Recorded information:
(* ===== verification/LedgerEntries.v ===== *)
(** * Ledger entries

    Model of the entry builders of [src/src/services/ledger/domain]
    ([entry-builder.ts], [fee-only-entry-builder.ts], [accounts.ts]). An entry
    belongs to the bookkeeping library, so it is a parameter: the class
    [MediciEntry] holds its documented operations, and its laws say that a
    debit or a credit adds one transaction and that the transactions can be
    read and replaced. The theorems weigh the transactions of the entry that
    comes out. The second part models
    [src/src/services/ledger/facade/tx-metadata.ts]: what each kind of payment
    writes beside its debits and credits, for the row of the sender, of the
    recipient and of the bank's own accounts. *)

From stdpp Require Import base gmap list strings.
From Stdlib Require Import ZArith Lia Ascii.
From S2P Require Import Prelude JsStrings JsNumbers JsDecimals Errors MoneyAmounts PaymentAmounts PaymentFlows.

Close Scope Q_scope.
Open Scope Z_scope.

(** ** Accounts *)

(** [LedgerAccountDescriptor] *)
Record AccountDescriptor := mkAccountDescriptor { ad_id : string; ad_currency : WalletCurrency }.

Definition assetsMainAccount : string := "Assets".
Definition lndLedgerAccountId : string := assetsMainAccount +:+ ":Reserve:Lightning".
Definition onChainLedgerAccountId : string := assetsMainAccount +:+ ":OnChain".
Definition coldStorageAccountId : string := assetsMainAccount +:+ ":Reserve:Bitcoind".
Definition lndLedgerAccountDescriptor : AccountDescriptor := mkAccountDescriptor lndLedgerAccountId Btc.
Definition onChainLedgerAccountDescriptor : AccountDescriptor := mkAccountDescriptor onChainLedgerAccountId Btc.
Definition coldStorageAccountDescriptor : AccountDescriptor := mkAccountDescriptor coldStorageAccountId Btc.

(** [liabilitiesMainAccount] of [src/src/services/ledger/domain/index.ts] *)
Definition facade_liabilitiesMainAccount : string := "Liabilities".
Definition toLedgerAccountId (walletId : string) : string := facade_liabilitiesMainAccount +:+ ":" +:+ walletId.
Definition toLedgerAccountDescriptor (w : WalletDescriptor) : AccountDescriptor :=
  mkAccountDescriptor (toLedgerAccountId (d_wallet w)) (d_currency w).

(** [StaticAccountIds] *)
Record StaticAccountIds := mkStatic {
  bankOwnerAccountId : string; dealerBtcAccountId : string; dealerUsdAccountId : string }.

(** ** Metadata *)

Inductive meta_value :=
| MText (s : string) | MNumber (x : js_float) | MBool (b : bool) | MTexts (l : list string) | MUndefined.

(** [TxMetadata]: an object; a spread lets the later members win. *)
Definition metadata : Type := gmap string meta_value.

(** [{ ...a, ...b }] *)
Definition spread (a b : metadata) : metadata := b ∪ a.

(** [{ ...m, currency }] *)
Definition with_currency (m : metadata) (c : WalletCurrency) : metadata :=
  <["currency" := MText (currency_name c)]> m.

(** ** Entries of the bookkeeping library *)

(** A transaction of an entry, as far as the code reads it. *)
Record transaction := mkTransaction {
  tx_account : string; tx_debit : js_float; tx_credit : js_float; tx_meta : metadata }.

Work instructions: Each line from the top of the material above through the line containing "comes out. The second part models" must be output exactly, and no other line.

Answer space:
(* ===== verification/LedgerEntries.v ===== *)
(** * Ledger entries

    Model of the entry builders of [src/src/services/ledger/domain]
    ([entry-builder.ts], [fee-only-entry-builder.ts], [accounts.ts]). An entry
    belongs to the bookkeeping library, so it is a parameter: the class
    [MediciEntry] holds its documented operations, and its laws say that a
    debit or a credit adds one transaction and that the transactions can be
    read and replaced. The theorems weigh the transactions of the entry that
    comes out. The second part models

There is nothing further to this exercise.